We face substantial competition, which may result in others discovering, developing or commercializing products before or more successfully than us.

The biotechnology industry is intensely competitive and subject to rapid and significant technological change. We face competition with respect to our current product candidates and will face competition with respect to any future product candidates from major pharmaceutical companies, specialty pharmaceutical companies and biotechnology companies worldwide.
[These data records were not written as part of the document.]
Lemma find_present {A} (f : A -> bool) (l : list A) y :
  y ∈ l -> f y = true -> is_Some (List.find f l).
Proof.
  intros Hy Hf. destruct (List.find f l) eqn:Hfind; [eauto|].
  apply list_elem_of_In in Hy. pose proof (find_none _ _ Hfind y Hy). congruence.
Qed.

Lemma find_move_candidate w t h sz :
  List.find (vacated w) (select_by_hash_size t h sz)
  = List.find (fun r => bool_decide (move_candidate w h sz r)) t.
Proof.
  unfold select_by_hash_size. rewrite find_filter. apply find_ext.
  intros r. unfold vacated.
  destruct (os_path_exists w (file_path r)) eqn:Hex; simpl.
  - rewrite andb_false_r. symmetry. apply bool_decide_eq_false.
    unfold move_candidate. rewrite Hex. by intros (_ & _ & ?).
  - rewrite andb_true_r. apply bool_decide_ext.
    unfold move_candidate. rewrite Hex. tauto.
Qed.

Lemma rows_at_none t p : (forall r, r ∈ t -> file_path r <> p) -> rows_at t p = 0%nat.
Proof.
  intros H. unfold rows_at. induction t as [|r t IH]; [done|].
  rewrite filter_cons_False; [|apply H; by left].
  apply IH. intros r' Hr'. apply H. by right.
Qed.

Lemma rows_at_app t1 t2 p : rows_at (t1 ++ t2) p = (rows_at t1 p + rows_at t2 p)%nat.
Proof. unfold rows_at. by rewrite filter_app, length_app. Qed.

Lemma rows_at_cons r t p :
  rows_at (r :: t) p = ((if decide (file_path r = p) then 1 else 0) + rows_at t p)%nat.
Proof. unfold rows_at. rewrite filter_cons. by case_decide. Qed.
Many of our competitors have significantly greater financial, technical and human resources. Smaller and early-stage companies may also prove to be significant competitors, particularly through collaborative arrangements with large and established companies.

Our competitors may obtain regulatory approval of their products more rapidly than we may or may obtain patent protection or other intellectual property rights that limit our ability to develop or commercialize our product candidates. Our competitors may also develop drugs that are more effective, more convenient, more widely used and less costly or have a better safety profile than our products and these competitors may also be more successful than us in manufacturing and marketing their products.

Our competitors will also compete with us in recruiting and retaining qualified scientific, management and commercial personnel, establishing clinical trial sites and patient registration for clinical trials, as well as in acquiring technologies complementary to, or necessary for, our programs.